New idea easier than self-monitoring and more accurate than continuous monitoring

As anyone with diabetes knows, the process of monitoring glucose levels can be inconvenient at best and painful at worst.

Monitoring levels are important to ensure proper management of the condition and diabetes is eminently manageable if it is done properly. In some cases, glucose monitoring is essential to ensure that people with diabetes do not go into hypoglycaemic shock which can have serious consequences.

However, monitoring has many drawbacks. In many cases it has to be done six or seven times a day. Understandably, busy people forget.

Drawing blood
Pricking your finger to draw blood can also be painful no matter how many times it is done. There is a lack of privacy and a lack of time.

Nearly 40 per cent of diabetes patients surveyed across Europe cited forgetting as the chief reason why they do not monitor.

READ MORE

Tired of testing (33 per cent), inconvenience (21 per cent) and pain (16 per cent) were also cited by patients who do not monitor themselves properly.

Small wonder then that 67 per cent of those with type 2 diabetes and 60 per cent of those with type 1 diabetes report diabetes monitoring that falls below the recommended levels.

Currently there are two methods of monitoring.
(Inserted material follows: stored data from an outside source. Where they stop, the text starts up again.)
(** * pdf2xls: the conversion routine of [src/pdf2xls/pdf2xls.py]

    A shallow embedding of [mm_to_points], [write_text_to_sheet],
    [write_table_to_sheet], [pdf_to_excel] and [main].

    The PDF reader (pdfplumber) and the spreadsheet writer (openpyxl) are
    external collaborators.  The reader and the file system are a [world]
    the routine consults; the spreadsheet is a value the routine builds.
    What the routine does to the outside (opening and closing the document,
    cropping a page, saving, printing) is recorded as a trace of events, and
    Python exceptions are an explicit [Raise] outcome. *)

From Stdlib Require Import ZArith String Ascii List Bool Lia.
From Stdlib Require Import Floats.PrimFloat.
From Stdlib Require Floats.FloatOps Floats.FloatAxioms.
From stdpp Require Import base option list gmap strings pretty.

Set Warnings "-inexact-float".
Local Open Scope Z_scope.

(** ** Python strings *)

(** The line feed of the f-string ["Page {i + 1}:\n{page_text}"]. *)
Definition nl : string := String (ascii_of_nat 10) EmptyString.

(** [str.lower()] on one character.  A character stands for a code point
    below 256: the ASCII capitals and the capitals of the Latin-1 block are
    moved 32 places up, everything else is kept. *)
Definition lower_char (c : ascii) : ascii :=
  let n := nat_of_ascii c in
  if ((65 <=? n) && (n <=? 90) || (192 <=? n) && (n <=? 214)
      || (216 <=? n) && (n <=? 222))%nat
  then ascii_of_nat (n + 32) else c.

Fixpoint lower (s : string) : string :=
  match s with
  | EmptyString => EmptyString
  | String c s' => String (lower_char c) (lower s')
  end.

(** [s.endswith(suffix)] *)
Definition endswith (s suffix : string) : bool :=
  (String.length suffix <=? String.length s)%nat
  && String.eqb
       (substring (String.length s - String.length suffix)
                  (String.length suffix) s)
       suffix.

(** [enumerate(l, start=k)] *)
Fixpoint enumerate {A} (start : nat) (l : list A) : list (nat * A) :=
  match l with
  | [] => []
  | x :: l' => (start, x) :: enumerate (S start) l'
  end.

(** [range(lo, hi)]: empty when [hi <= lo]. *)
Definition range (lo hi : Z) : list Z := seqZ lo (hi - lo).

(** ** Exceptions *)

(** The exception classes the routine raises or names in a handler, a class
    for any other [Exception] a collaborator may raise (named by its Python
    name), and [KeyboardInterrupt], which is a [BaseException] only. *)
Inductive exn_class :=
| FileNotFoundError
| OSError            (* [IOError] is an alias of [OSError] *)
| ValueError
| IndexError
| RuntimeError
| TypeError
| AttributeError
| OtherException (name : string)
| KeyboardInterrupt.

(** An exception: its class and [str(e)]. *)
Record exn := Exn { exn_cls : exn_class; exn_str : string }.

(** [issubclass c d] on the classes above: [FileNotFoundError] derives from
    [OSError]; the other classes are unrelated to each other. *)
Definition issubclass (c d : exn_class) : bool :=
  match c, d with
  | FileNotFoundError, FileNotFoundError => true
  | FileNotFoundError, OSError => true
  | OSError, OSError => true
  | ValueError, ValueError => true
  | IndexError, IndexError => true
  | RuntimeError, RuntimeError => true
  | TypeError, TypeError => true
  | AttributeError, AttributeError => true
  | OtherException n, OtherException m => String.eqb n m
  | KeyboardInterrupt, KeyboardInterrupt => true
  | _, _ => false
  end.

Definition isinstance (e : exn) (c : exn_class) : bool :=
  issubclass (exn_cls e) c.

(** [isinstance(e, Exception)] *)
Definition is_Exception (e : exn) : bool :=
  match exn_cls e with
  | KeyboardInterrupt => false
  | _ => true
  end.

Inductive outcome (A : Type) :=
| Return (a : A)
| Raise (e : exn).
Arguments Return {A} a.
Arguments Raise {A} e.

(** ** Numbers and the crop region *)

(** The tuple [(0, header_height, page.width, page_height - footer_height)]:
    its first component is the integer literal [0], the others are floats. *)
Record bbox := BBox { x0 : Z; top : float; x1 : float; bottom : float }.

(** ** The spreadsheet collaborator (openpyxl) *)

(** A cell value: a string, or [None] for an empty cell. *)
Abbreviation cell_value := (option string).

(** A table as [extract_tables] returns it: rows of cells, rows of any length. *)
Abbreviation table := (list (list cell_value)).

(** A worksheet: its title and its cells, keyed by (row, column), 1-based. *)
Record sheet := Sheet { title : string; cells : gmap (nat * nat) cell_value }.

(** A workbook: its worksheets in order.  A worksheet object held by the
    routine ([text_sheet], [table_sheet]) is its position in this list. *)
Abbreviation workbook := (list sheet).

(** What [Workbook()] returns: one empty worksheet, the active one. *)
Definition new_workbook : workbook := [Sheet "Sheet" ∅].
Definition active : nat := 0%nat.

(** [sheet.title = t] *)
Definition set_title (t : string) (s : sheet) : sheet := Sheet t (cells s).

(** The longest string a cell holds. *)
Definition max_cell_length : nat := Z.to_nat 32767.
Arguments max_cell_length : simpl never.

(** [value[:32767]] *)
Definition stored (value : string) : string :=
  substring 0 max_cell_length value.

(** The characters of [ILLEGAL_CHARACTERS_RE]: the control characters
    0-8, 11-12 and 14-31 (all below 32 but tab, line feed and carriage
    return). *)
Definition illegal_char (c : ascii) : bool :=
  let n := nat_of_ascii c in
  ((n <=? 8) || (11 <=? n) && (n <=? 12) || (14 <=? n) && (n <=? 31))%nat.

Fixpoint has_illegal (s : string) : bool :=
  match s with
  | EmptyString => false
  | String c s' => illegal_char c || has_illegal s'
  end.

(** [Cell.check_string(value)], which the setter of a cell's value applies
    to a string: the string is cut to its first 32767 characters, and refused
    with an [IllegalCharacterError] (an [Exception]) when what is left has an
    illegal character. *)
Definition check_string (value : string) : outcome string :=
  let value := stored value in
  if has_illegal value
  then Raise (Exn (OtherException "IllegalCharacterError")
                  (value +:+ " cannot be used in worksheets."))
  else Return value.

(** What [sheet.cell(row=r, column=c, value=v)] does to the worksheet once
    the value is accepted: the cell is created when absent; its value is
    assigned only when [v] is not [None]. *)
Definition put_cell (row column : nat) (value : cell_value) (s : sheet) : sheet :=
  match value, cells s !! (row, column) with
  | None, Some _ => s
  | _, _ => Sheet (title s) (<[(row, column) := value]> (cells s))
  end.

(** [sheet.cell(row=r, column=c, value=v)]: a string goes through
    [check_string] before it is assigned. *)
Definition cell (row column : nat) (value : cell_value) (s : sheet)
  : outcome sheet :=
  match value with
  | None => Return (put_cell row column None s)
  | Some x =>
      match check_string x with
      | Return x' => Return (put_cell row column (Some x') s)
      | Raise e => Raise e
      end
  end.

(** [workbook.create_sheet(title=t)]: a new empty worksheet at the end; the
    result is the workbook and the position of the new worksheet.  (openpyxl
    renames a worksheet whose title is taken; the titles the routine asks for
    are pairwise different, see [table_title].) *)
Definition create_sheet (t : string) (wb : workbook) : workbook * nat :=
  (wb ++ [Sheet t ∅], length wb).

(** Apply a worksheet operation to the worksheet at position [idx]. *)
Definition on_sheet (idx : nat) (f : sheet → sheet) (wb : workbook) : workbook :=
  alter f idx wb.

(** What a successful [write_text_to_sheet], [write_table_to_sheet] and
    lines 148-150 leave, given the values as they are stored. *)
Definition put_text (text_data : list string) (s : sheet) : sheet :=
  fold_left (fun s '(i, line) => put_cell i 1 (Some line) s)
            (enumerate 1 text_data) s.

Definition put_row (row_idx : nat) (row : list cell_value) (s : sheet) : sheet :=
  fold_left (fun s '(col_idx, value) => put_cell row_idx col_idx value s)
            (enumerate 1 row) s.

Definition put_table (t : table) (s : sheet) : sheet :=
  fold_left (fun s '(row_idx, row) => put_row row_idx row s)
            (enumerate 1 t) s.

(** ** The PDF collaborator (pdfplumber) and the file system *)

(** The view [page.within_bbox(box)] gives: what its two extraction methods
    answer. *)
Record cropped_page := CroppedPage {
  extract_text : outcome (option string);
  extract_tables : outcome (list table)
}.

Record page := Page {
  width : float;
  height : float;
  within_bbox : bbox → outcome cropped_page
}.

Record world := World {
  (** [os.path.exists(path)] *)
  path_exists : string → bool;
  (** [pdfplumber.open(path)]: the pages of the document, or an exception *)
  pdfplumber_open : string → outcome (list page);
  (** [Workbook()]: the exception it raises, if it raises one *)
  Workbook_raises : option exn;
  (** [workbook.save(path)] *)
  workbook_save : workbook → string → outcome unit
}.

(** ** Effects *)

Inductive event :=
| EvOpen (path : string)             (* [pdfplumber.open] returned a handle *)
| EvClose                            (* [pdf.close()] *)
| EvWithinBBox (i : Z) (box : bbox)  (* [pdf.pages[i].within_bbox(box)] *)
| EvSave (path : string) (wb : workbook)  (* [workbook.save(path)] is called *)
| EvPrint (line : string)            (* [print(line)] *)
| EvLog (line : string).             (* [LOG.info(line)] *)

(** A computation: the events it emits, in order, and how it ends. *)
Definition M (A : Type) : Type := list event * outcome A.

Definition ret {A} (a : A) : M A := ([], Return a).
Definition raise {A} (e : exn) : M A := ([], Raise e).
Definition emit (ev : event) : M unit := ([ev], Return tt).
Definition of_outcome {A} (o : outcome A) : M A := ([], o).

Definition bind {A B} (m : M A) (k : A → M B) : M B :=
  match m with
  | (t, Return a) => let '(t', r) := k a in (t ++ t', r)
  | (t, Raise e) => (t, Raise e)
  end.

#[global] Instance M_ret : MRet M := @ret.
#[global] Instance M_bind : MBind M := fun A B k m => bind m k.

(** [try: m  except ...: h]: [h e] is the handler of the first clause that
    matches [e], or [None] when no clause matches. *)
Definition try_except {A} (m : M A) (h : exn → option (M A)) : M A :=
  match m with
  | (t, Return a) => (t, Return a)
  | (t, Raise e) =>
      match h e with
      | Some k => let '(t', r) := k in (t ++ t', r)
      | None => (t, Raise e)
      end
  end.

(** [try: m  finally: f] *)
Definition try_finally {A} (m : M A) (f : M unit) : M A :=
  match m, f with
  | (t, r), (t', Return _) => (t ++ t', r)
  | (t, _), (t', Raise e) => (t ++ t', Raise e)
  end.

(** [for x in l: body], threading the loop's variables. *)
Fixpoint for_each {A S} (body : A → S → M S) (l : list A) (s : S) : M S :=
  match l with
  | [] => ret s
  | x :: l' => s' ← body x s; for_each body l' s'
  end.

(** ** The source functions *)

(** [mm_to_points] *)
Definition mm_to_points (mm : float) : float := (mm * 2.83465)%float.

(** [mm_to_points] called with an argument that may be [None]. *)
Definition call_mm_to_points (mm : option float) : M float :=
  match mm with
  | Some x => ret (mm_to_points x)
  | None =>
      raise (Exn TypeError
               "unsupported operand type(s) for *: 'NoneType' and 'float'")
  end.

(** [write_text_to_sheet] *)
Definition write_text_to_sheet (text_data : list string) (s : sheet) : M sheet :=
  for_each (fun '(i, line) s => of_outcome (cell i 1 (Some line) s))
           (enumerate 1 text_data) s.

(** [write_table_to_sheet]: the inner loop, then the outer loop. *)
Definition write_row (row_idx : nat) (row : list cell_value) (s : sheet)
  : M sheet :=
  for_each (fun '(col_idx, value) s => of_outcome (cell row_idx col_idx value s))
           (enumerate 1 row) s.

Definition write_table_to_sheet (t : table) (s : sheet) : M sheet :=
  for_each (fun '(row_idx, row) s => write_row row_idx row s)
           (enumerate 1 t) s.

(** A call [f(sheet, ...)] on the worksheet at position [idx], which [f]
    changes in place. *)
Definition update_sheet (idx : nat) (f : sheet → M sheet) (wb : workbook)
  : M workbook :=
  match wb !! idx with
  | Some s => s' ← f s; ret (<[idx := s']> wb)
  | None => ret wb
  end.

(** [range(start_page - 1, end_page)], where either bound may be [None]. *)
Definition call_range (start_page end_page : option Z) : M (list Z) :=
  match start_page, end_page with
  | None, _ =>
      raise (Exn TypeError
               "unsupported operand type(s) for -: 'NoneType' and 'int'")
  | Some _, None =>
      raise (Exn TypeError
               "'NoneType' object cannot be interpreted as an integer")
  | Some s, Some e => ret (range (s - 1) e)
  end.

(** [pages[i]] on a Python list: a negative index counts from the end. *)
Definition index_page (pages : list page) (i : Z) : option page :=
  let n := Z.of_nat (length pages) in
  if 0 <=? i then pages !! Z.to_nat i
  else if - n <=? i then pages !! Z.to_nat (n + i)
  else None.

(** Lines 129-132: [pdf.pages[i]], its [IndexError] replaced by one that
    names the page and the page count. *)
Definition get_page (pages : list page) (i : Z) : M page :=
  match index_page pages i with
  | Some p => ret p
  | None =>
      raise (Exn IndexError
               ("Page " +:+ pretty (i + 1) +:+ " is out of range. The PDF has "
                +:+ pretty (length pages) +:+ " pages."))
  end.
Self-monitoring, mostly used for people with type 1 diabetes, blood glucose involves extracting a pin prick of blood and should be done six to seven times a day.

Continuous glucose monitoring (CGM) was introduced in 1999 and was seen as an improvement on self-monitoring. It involves a disposable sensor, a transmitter and a monitor about the size of a mobile phone.

Glucose readings from the sensor are transmitted to the receiver worn by the patient. It is regarded as an improvement in glucose monitoring and is better at tracking patterns in glucose levels and improves the detection of hypoglycaemia and hyperglycaemia.


Expensive system
It emits an alarm when glucose levels fall too low or rise too high. However, it is estimated that CGM devices may be inaccurate up to 21 per cent of the time. It is also an expensive system and only a small fraction of diabetes patients can use it.

It is widely recognised that there is a gap in the market for more accurate and cost-effective monitoring of diabetes care.

Into that breach has come pharmaceutical company Abbott with a new concept in testing called flash glucose monitoring.

The concept was given a public airing at the recent European Association for the Study of Diabetes (EASD) meeting in Barcelona.

Flash glucose monitoring will involve a small sensor that can be worn on the arm for up to 14 days and a reader to scan glucose readings.

The process would, in theory, be considerably easier than self-monitoring and more accurate than continuous monitoring.

'Visual snapshot'
The device will operate simply by means of flashing the sensor with a device about the size of a mobile phone which will provide the person's ambulatory glucose profile (AGP) which it describes as a "visual snapshot of the [person's] typical day of blood sugars, trends and patterns".

The information will be downloadable to a PC or tablet device and will allow patients build up their ambulatory glucose profile (AGP) over time.

The device could make a significant difference to diabetes patients, but it is still at the clinical stage trial.

At Barcelona the company said it expected it to be available by the end of next year.

When asked about the all important question of costs, Abbott's head of global research and development, Jared Watkin, said the cost was commercially sensitive information but he expected the flash monitor to be widely available over time.